Bill of Rights (Chapter 2 of the Constitution of the Republic of South Africa)
The Bill of Rights sets out the fundamental rights of all South Africans, including the right to dignity and the right to equality. The Bill of Rights also states when rights may be limited.
Section 7(1) of the Bill of Rights states: “This Bill of Rights is a cornerstone of democracy in South Africa. It enshrines the rights of all people in our country and affirms the democratic values of human dignity, equality and freedom.”
Section 8(1)of the Bill of Rights states: “The Bill of Rights applies to all law, and binds the legislature, the executive, the judiciary and all organs of state.”
Some of the rights contained in the Constitution include:
Everyone is equal before the law and has the right to equal protection and benefit of the law.
Everyone has inherent dignity and the right to have their dignity respected and protected.
Everyone has the right to life.
Everyone has the right to freedom and security of the person.
Everyone has the right to bodily and psychological integrity.
No one may be subjected to slavery, servitude or forced labour.
Everyone has the right to privacy.
Everyone has the right to freedom of conscience, religion, thought, belief and opinion.
Everyone has the right to freedom of expression.
Everyone has the right, peacefully and unarmed, to assemble, to demonstrate, to picket and to present petitions.
Everyone has the right to freedom of association.
Every citizen is free to make political choices.
Every citizen has the right to free, fair and regular elections for any legislative body established in terms of the Constitution.
No citizen may be deprived of citizenship.
Everyone has the right to freedom of movement.
Every citizen has the right to choose their trade, occupation or profession freely.
Everyone has the right to fair labour practices.
Everyone has the right to an environment that is not harmful to their health or well-being
No one may be deprived of property except in terms of law of general application, and no law may permit arbitrary deprivation of property.
Everyone has the right to have access to adequate housing.

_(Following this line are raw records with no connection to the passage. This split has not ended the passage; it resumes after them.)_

Lemma tokens_stay_with_their_hub_witness :
  ∃ token, "Bearer t1" = "Bearer " +:+ token ∧
    ((∃ refresh, SessionSet (mkCredentials token refresh base) ∈ sy_trace (run home system_new)) ∨
     TokenGiven base token ∈ sy_trace (run home system_new)).
Proof.
  assert (sessions_set_idle home system_new = true) as Hq by (vm_compute; reflexivity).
  exact (proj2 (tokens_stay_with_their_hub home 0 _ _ _ _ _ _ Hq sent_at_home)).
Defined.

Lemma refresh_crosses_sessions_witness :
  let s := run [SetSession "alice" (Some "rA") "https://hub-a"; Forward req; Answer_ 0 refused;
                SetSession "bob" (Some "rB") "https://hub-b"; Answer_ 0 (renewed "alice2"); Resume 0] system_new in
  px_credentials (sy_proxy s) = Some (mkCredentials "alice2" (Some "rB") base_b).
Proof.
  apply (refresh_crosses_sessions (Crates := crates) "alice" "rA" "https://hub-a" "bob" "rB" "https://hub-b"
    base base_b req refused (renewed "alice2") "alice2"
    (ToHub "GET" (me base) "Bearer alice" [("Accept", "text/html")] None)
    (ToHub "GET" (me base_b) "Bearer alice2" [("Accept", "text/html")] None)
    eq_refl eq_refl eq_refl eq_refl eq_refl eq_refl); [|reflexivity].
  eexists. split; reflexivity.
Defined.

End SessionWitness.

Everyone has the right to have access to health care services, including reproductive health care;
sufficient food and water; and social security, including, if they are unable to support themselves and their dependants, appropriate social assistance.
No one may be refused emergency medical treatment.
Every child has the right to a name and a nationality from birth;
to family care or parental care, or to appropriate alternative care when removed from the family environment;
to basic nutrition, shelter, basic health care services and social services;
to be protected from maltreatment, neglect, abuse or degradation;
to be protected from exploitative labour practices;
A child’s best interests are of paramount importance in every matter concerning the child.
Everyone has the right to a basic education.
Everyone has the right to use the language and to participate in the cultural life of their choice.
Persons belonging to a cultural, religious or linguistic community may not be denied the right, with other members of that community to enjoy their culture, practise their religion and use their language; and
to form, join and maintain cultural, religious and linguistic associations and other organs of civil society.
Everyone has the right of access to any information held by the state; and
any information that is held by another person and that is required for the exercise or protection of any rights.
Everyone has the right to have any dispute that can be resolved by the application of law decided in a fair public hearing before a court or, where appropriate, another independent and impartial tribunal or forum.
Every accused person has a right to a fair trial.